The apparatus uses the dual-array probe in combination with a linear actuator to generate a three-dimensional view of the insertion area or cavity of the patient. The apparatus additionally locks the dual-array probe in a home position during needle insertion. While locked in the home position, the dual-array probe generates a two-dimensional view of the insertion area or cavity of the patient. The computer processor overlays the two-dimensional and three-dimensional image for assisting needle insertion, along with the opening defined by the U-slot.

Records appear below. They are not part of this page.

(* ===== verification/Reconcile.v ===== *)
(** * Reconcile: the reachability scan of [reconcile.rs]

    [scan] mirrors a repository with [git], lists its references and collects
    the LFS pointers [git grep] finds.  [git] is the interface [Commands]; the
    scan itself only reads what it prints. *)
From S2P Require Import Prelude Digest Text.

(** ** Data *)

Record ReachabilityScan := mkReachabilityScan {
  ref_fingerprint : string;
  reachable_objects : list ObjectOid;
}.

Inductive ScanError :=
| ScanIo (error : IoError)
| ScanCommand (program : string) (status : option N)
| ScanUtf8 (error : Utf8Error)
| ScanMalformed (line : string).

(** The order of [ObjectOid]: lexicographic on its bytes. *)
Fixpoint bytes_compare (a b : bytes) : comparison :=
  match a, b with
  | [], [] => Eq
  | [], _ => Lt
  | _, [] => Gt
  | x :: a, y :: b =>
      match N.compare (Byte.to_N x) (Byte.to_N y) with
      | Eq => bytes_compare a b
      | c => c
      end
  end.
Definition oid_compare (a b : ObjectOid) : comparison :=
  bytes_compare (ObjectOid_as_bytes a) (ObjectOid_as_bytes b).
Definition oid_lt (a b : ObjectOid) : Prop := oid_compare a b = Lt.

(** [BTreeSet::insert]; the set is the list its iterator yields. *)
Fixpoint btree_insert (x : ObjectOid) (set : list ObjectOid) : list ObjectOid :=
  match set with
  | [] => [x]
  | y :: rest =>
      match oid_compare x y with
      | Lt => x :: set
      | Eq => set
      | Gt => y :: btree_insert x rest
      end
  end.

Definition POINTER_VERSION : string := "version https://git-lfs.github.com/spec/v1".

Section Scan.
  Context {G : Type} {commands : Commands G} {hex : HexCodec} {hashes : Hashes}.

(** ** Commands *)

Definition Scan (A : Type) : Type := G → result ScanError A * G.
#[export] Instance scan_ret : MRet Scan := λ A a g, (Ok a, g).
#[export] Instance scan_bind : MBind Scan := λ A B f c g,
  match c g with
  | (Ok a, g) => f a g
  | (Err e, g) => (Err e, g)
  end.
Definition scan_result {A} (r : result ScanError A) : Scan A := λ g, (r, g).

Definition format_command (program : string) (arguments : list string) : string :=
  foldl (λ display argument, display +:+ " " +:+ to_string_lossy argument)
    (to_string_lossy program) arguments.

Definition scan_command (program : string) (arguments : list string) : Scan (option N * bytes) :=
  λ g, let '(r, g) := command_output program arguments g in (map_err ScanIo r, g).

Definition run (program : string) (arguments : list string) : Scan unit :=
  let! out := scan_command program arguments in
  if exit_success out.1 then mret tt
  else scan_result (Err (ScanCommand (format_command program arguments) out.1)).

Definition output (program : string) (arguments : list string) : Scan bytes :=
  let! out := scan_command program arguments in
  if exit_success out.1 then mret out.2
  else scan_result (Err (ScanCommand (format_command program arguments) out.1)).

(** [git grep] exits with 1 and prints nothing when nothing matches. *)
Definition output_allow_no_matches (program : string) (arguments : list string) : Scan bytes :=
  let! out := scan_command program arguments in
  match out.1, out.2 with
  | Some 0, stdout => mret stdout
  | Some 1, [] => mret []
  | status, _ => scan_result (Err (ScanCommand (format_command program arguments) status))
  end.

Definition scan_utf8 (b : bytes) : result ScanError string := map_err ScanUtf8 (from_utf8 b).

(** ** Pointers *)

(** What the loop of [parse_pointer_candidates] makes of the text a candidate
    shows: [None] when it is not a pointer. *)
Definition read_pointer (specification pointer : string) : result ScanError (option ObjectOid) :=
  match lines pointer with
  | [] => Ok None
  | first :: rest =>
      if negb (String.eqb first POINTER_VERSION) then Ok None
      else match rest with
           | oid_line :: size_line :: rest =>
               match rest with
               | _ :: _ => Err (ScanMalformed specification)
               | [] =>
                   if negb (starts_with "size " size_line) then Err (ScanMalformed specification)
                   else let! digest := ok_or (ScanMalformed specification)
                                         (strip_prefix "oid sha256:" oid_line) in
                        let! oid := map_err (λ _, ScanMalformed specification)
                                      (ObjectOid_from_str digest) in
                        Ok (Some oid)
               end
           | _ => Err (ScanMalformed specification)
           end
  end.

Definition pointer_step (mirror : string) (objects : list ObjectOid) (specification : string)
  : Scan (list ObjectOid) :=
  let! shown := output "git" ["-C"; mirror; "show"; specification] in
  let! pointer := scan_result (scan_utf8 shown) in
  let! found := scan_result (read_pointer specification pointer) in
  mret (match found with Some oid => btree_insert oid objects | None => objects end).

Fixpoint pointer_loop (mirror : string) (objects : list ObjectOid) (specifications : list string)
  : Scan (list ObjectOid) :=
  match specifications with
  | [] => mret objects
  | specification :: rest =>
      let! objects := pointer_step mirror objects specification in
      pointer_loop mirror objects rest
  end.

(** [text.lines().filter(|line| !line.trim().is_empty())]. *)
Definition candidate_lines (text : string) : list string :=
  filter (λ line, is_empty (trim line) = false) (lines text).

Definition parse_pointer_candidates (mirror : string) (candidates : bytes) : Scan (list ObjectOid) :=
  let! text := scan_result (scan_utf8 candidates) in
  pointer_loop mirror [] (candidate_lines text).

(** ** The scan *)

Definition ref_names (refs_text : string) : list string :=
  omap (λ line, split_whitespace line !! 1%nat) (lines refs_text).

(** [tempdir] is [tempfile::tempdir()]; the directory is removed at the end. *)
Definition scan (tempdir : result IoError string) (remote : string) : Scan ReachabilityScan :=
  let! directory := scan_result (map_err ScanIo tempdir) in
  let mirror := join directory "repository.git" in
  let! _ := run "git" ["clone"; "--mirror"; remote; mirror] in
  let! refs := output "git" ["-C"; mirror; "show-ref"] in
  let ref_fingerprint := hex_encode (digest_bytes (sha256_digest refs)) in
  let! refs_text := scan_result (scan_utf8 refs) in
  let! candidates := output_allow_no_matches "git"
    (["-C"; mirror; "grep"; "-l"; "-F"; POINTER_VERSION] ++ ref_names refs_text ++ ["--"]) in
  let! reachable_objects := parse_pointer_candidates mirror candidates in
  mret (mkReachabilityScan ref_fingerprint reachable_objects).

(** ** The specification *)

(** A text is a pointer to [oid]. *)
Definition points_to (pointer : string) (oid : ObjectOid) : Prop :=
  ∃ digest size, lines pointer = [POINTER_VERSION; "oid sha256:" +:+ digest; "size " +:+ size] ∧
                 ObjectOid_from_str digest = Ok oid.
Definition not_a_pointer (pointer : string) : Prop := hd_error (lines pointer) ≠ Some POINTER_VERSION.

Lemma starts_with_iff p s : starts_with p s = true ↔ ∃ t, s = p +:+ t.
Proof.
  unfold starts_with. destruct (strip_prefix p s) as [t|] eqn:H.
  - split; [|done]. intros _. exists t. by apply strip_prefix_Some.
  - split; [done|]. intros [t Ht]. apply strip_prefix_Some in Ht. congruence.
Qed.

Lemma read_pointer_spec specification pointer :
  match read_pointer specification pointer with
  | Ok (Some oid) => points_to pointer oid
  | Ok None => not_a_pointer pointer
  | Err e => e = ScanMalformed specification ∧ ¬ not_a_pointer pointer ∧ ∀ oid, ¬ points_to pointer oid
  end.
Proof.
  unfold read_pointer, points_to, not_a_pointer.
  destruct (lines pointer) as [|first rest]; [done|]. cbn [hd_error].
  destruct (String.eqb_spec first POINTER_VERSION) as [->|Hne]; cbn [negb]; [|congruence].
  assert (Hbad : (∀ oid, ¬ ∃ digest size, POINTER_VERSION :: rest =
      [POINTER_VERSION; "oid sha256:" +:+ digest; "size " +:+ size] ∧ ObjectOid_from_str digest = Ok oid) →
    ScanMalformed specification = ScanMalformed specification ∧
    ¬ Some POINTER_VERSION ≠ Some POINTER_VERSION ∧
    ∀ oid, ¬ ∃ digest size, POINTER_VERSION :: rest =
      [POINTER_VERSION; "oid sha256:" +:+ digest; "size " +:+ size] ∧ ObjectOid_from_str digest = Ok oid).
  { intros H. split_and!; [done|by intros []|done]. }
  destruct rest as [|oid_line [|size_line [|extra rest]]];
    try (apply Hbad; by intros oid (? & ? & ? & _)).
  destruct (starts_with "size " size_line) eqn:Hs; cbn [negb].
  - apply starts_with_iff in Hs as [size ->].
    destruct (strip_prefix "oid sha256:" oid_line) as [digest|] eqn:Ho; cbn [ok_or].
    + apply strip_prefix_Some in Ho as ->. cbn [mbind result_bind].
      destruct (ObjectOid_from_str digest) as [oid|e] eqn:Hd; cbn [map_err mbind result_bind].
      * by exists digest, size.
      * apply Hbad. intros oid (d & s & Heq & Hoid).
        assert (digest = d) as <-; [|congruence].
        assert (strip_prefix "oid sha256:" ("oid sha256:" +:+ d) = Some d) as Hstrip
          by (by apply strip_prefix_Some).
        assert (strip_prefix "oid sha256:" ("oid sha256:" +:+ digest) = Some digest) as Hstrip'
          by (by apply strip_prefix_Some).
        apply (f_equal (λ l : list string, l !! 1%nat)) in Heq. cbn [lookup list_lookup] in Heq.
        assert (∀ a b : string, Some a = Some b → a = b) as Hinj by (by intros ? ? [= ->]).
        apply Hinj in Heq. rewrite Heq in Hstrip'. congruence.
    + apply Hbad. intros oid (d & s & [= -> _] & _).
      assert (strip_prefix "oid sha256:" ("oid sha256:" +:+ d) = Some d) by (by apply strip_prefix_Some).
      congruence.
  - apply Hbad. intros oid (d & s & [= _ ->] & _).
    assert (starts_with "size " ("size " +:+ s) = true) by (apply starts_with_iff; eauto). congruence.
Qed.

The novel dual-array three-dimensional probe allows for large field of field image acquisitions typical of fluoroscopy. A ‘U-slot’ between the two arrays enables in-plane needle insertion during contemporaneous image acquisition. This probe can be mounted to a mechanical holding arm such that a clinician may use both hands to advance the needle. This hands-free approach is an advancement compared to conventional ultrasound where the clinician requires one hand to hold the ultrasound imaging transducer and the second hand to advance the needle. In this way, the workflow and images provided to the clinician are substantially equivalent to fluoroscopy, but with the combined advances of utilizing an ultrasound-based imaging modality. Various preferred embodiments of the invention are described herein.

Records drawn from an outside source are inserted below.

(* ===== verification/Api.v ===== *)
(** * Api: errors, configuration and authentication of the service
    ([git-lfs-delta-server/src/lib.rs])

    [ApiError], [AppState], the three authentication adapters and the lookup
    of a repository.  Forgejo's HTTP API and the [jsonwebtoken] crate are
    interfaces. *)
From S2P Require Import Prelude Digest Manifest Protocol Storage Database Effects.

(** ** [ApiError] *)

Record ApiError := mkApiError { ae_status : N; ae_message : string }.

#[global] Instance ApiError_eq_dec : EqDecision ApiError.
Proof. solve_decision. Defined.

Definition BAD_REQUEST : N := 400.
Definition UNAUTHORIZED : N := 401.
Definition FORBIDDEN : N := 403.
Definition NOT_FOUND : N := 404.
Definition NOT_ACCEPTABLE : N := 406.
Definition CONFLICT : N := 409.
Definition PAYLOAD_TOO_LARGE : N := 413.
Definition UNPROCESSABLE_ENTITY : N := 422.
Definition INTERNAL_SERVER_ERROR : N := 500.
Definition BAD_GATEWAY : N := 502.
Definition SERVICE_UNAVAILABLE : N := 503.
Definition OK_STATUS : N := 200.
Definition CREATED : N := 201.
Definition NO_CONTENT : N := 204.

Definition ApiError_unauthorized : ApiError := mkApiError UNAUTHORIZED "authentication required".
Definition ApiError_authentication : ApiError :=
  mkApiError BAD_GATEWAY "authentication provider unavailable".
Definition ApiError_database (_ : SqlxError) : ApiError :=
  mkApiError INTERNAL_SERVER_ERROR "internal service error".
Definition ApiError_io : ApiError := mkApiError INTERNAL_SERVER_ERROR "internal I/O error".
Definition ApiError_join : ApiError := mkApiError INTERNAL_SERVER_ERROR "chunk producer failed".
Definition ApiError_integrity : ApiError :=
  mkApiError INTERNAL_SERVER_ERROR "stored object failed integrity validation".
Definition ApiError_shutdown : ApiError :=
  mkApiError SERVICE_UNAVAILABLE "server is shutting down".

Definition ApiError_storage {hex : HexCodec} (error : StorageError) : ApiError :=
  match error with
  | DigestMismatch _ _ => mkApiError UNPROCESSABLE_ENTITY (StorageError_display error)
  | _ => mkApiError INTERNAL_SERVER_ERROR "object storage error"
  end.

(** ** Requests and identities *)

(** The header values the handlers read, as [to_str] yields them. *)
Record HeaderMap := { h_authorization : option string; h_content_length : option string }.

Inductive Access := Read | Write.

Record Identity := mkIdentity {
  id_authorization : string;
  id_subject : string;
  id_administrator : bool;
}.

(** ** The Forgejo and JWT interfaces *)

Record ForgejoUser := { fu_login : string }.
Record ForgejoPermissions := { fp_pull : bool; fp_push : bool; fp_admin : bool }.
Record ForgejoRepository := { fr_permissions : ForgejoPermissions }.

(** [send()] and [json()]: no response, or a status with a body. *)
Inductive HttpOutcome (A : Type) :=
| HttpTransport
| HttpResponse (status : N) (body : option A).
Arguments HttpTransport {A}.
Arguments HttpResponse {A} status body.

(** Forgejo's answers to a GET with an [Authorization] header, at a time. *)
Class ForgejoApi {url_lib : UrlLib} := {
  forgejo_get_user : Url → string → Z → HttpOutcome ForgejoUser;
  forgejo_get_repository : Url → string → Z → HttpOutcome ForgejoRepository;
}.

Record JwtHeader := { jh_kid : option string; jh_alg : string }.
Record JwtValidation := { jv_alg : string; jv_issuer : string; jv_audience : string }.
Record OidcClaims := { oc_sub : string }.

Class JwtLib := {
  Jwk : Type;
  DecodingKey : Type;
  jwt_decode_header : string → option JwtHeader;
  jwt_from_jwk : Jwk → option DecodingKey;
  (** Signature, issuer, audience and expiry checks, at a time. *)
  jwt_decode : string → DecodingKey → JwtValidation → Z → option OidcClaims;
}.

(** ** Configuration *)

Section Config.
  Context {url_lib : UrlLib} {jwt : JwtLib}.

Inductive Authentication :=
| DevelopmentToken (hash : digest32)
| Forgejo (base_url : Url) (ttl : Z) (capacity : N)
| Oidc (issuer audience : string) (keys : gmap string Jwk).

(** The immutable part of [AppState]; pool, store, cache, counters and
    semaphores are in the [World]. *)
Record AppState := mkAppState {
  as_base_url : Url;
  as_authentication : Authentication;
}.

Definition AppState_new {hashes : Hashes} (base_url : Url) (dev_token : string) : AppState :=
  mkAppState base_url (DevelopmentToken (sha256_digest (as_bytes dev_token))).

(** Cache lifetimes are in microseconds: 30 seconds, 10,000 entries. *)
Definition AppState_new_forgejo (base_url forgejo_url : Url) : AppState :=
  mkAppState base_url (Forgejo forgejo_url 30000000 10000).

Definition AppState_with_forgejo_cache (self : AppState) (ttl : Z) (capacity : N) : AppState :=
  match as_authentication self with
  | Forgejo u _ _ => mkAppState (as_base_url self) (Forgejo u ttl (N.max capacity 1))
  | _ => self
  end.

End Config.

Section Authenticate.
  Context {St Json : Type} {url_lib : UrlLib} {jwt : JwtLib} {hashes : Hashes}
          {forgejo : ForgejoApi}.
  Local Abbreviation prog := (prog St Json ApiError).

(** ** The Forgejo authorization cache *)

Definition access_byte (access : Access) : Byte.byte :=
  match access with Read => x00 | Write => x01 end.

BRIEF DESCRIPTION OF THE DRAWINGS

The accompanying drawings illustrate certain aspects of some of the embodiments of the present invention and should not be used to limit or define the invention. Together with the written description, the drawings serve to explain certain principles of the invention. For a fuller understanding of the nature and advantages of the present technology, reference is made to the following detailed description of preferred embodiments and in connection with the accompanying drawings, in which:

FIGS. 1A-1C are a schematic illustration of an exemplary imaging device.

FIGS. 2A-2D illustrates a cross-sectional illustration of the field of view of dual arrays.

FIG. 3 illustrates the imaging device mounted to a mechanical arm on a cart.

FIG. 4 illustrates an exploded view of an exemplary imaging device.

FIG. 5 is a flow diagram of one embodiment of a process for needle insertion.

DETAILED DESCRIPTION

Reference will now be made in detail to various exemplary embodiments of the invention. It is to be understood that the following discussion of exemplary embodiments is not intended as a limitation on the invention. Rather, the following discussion is provided to give the reader a more detailed understanding of certain aspects and features of the invention.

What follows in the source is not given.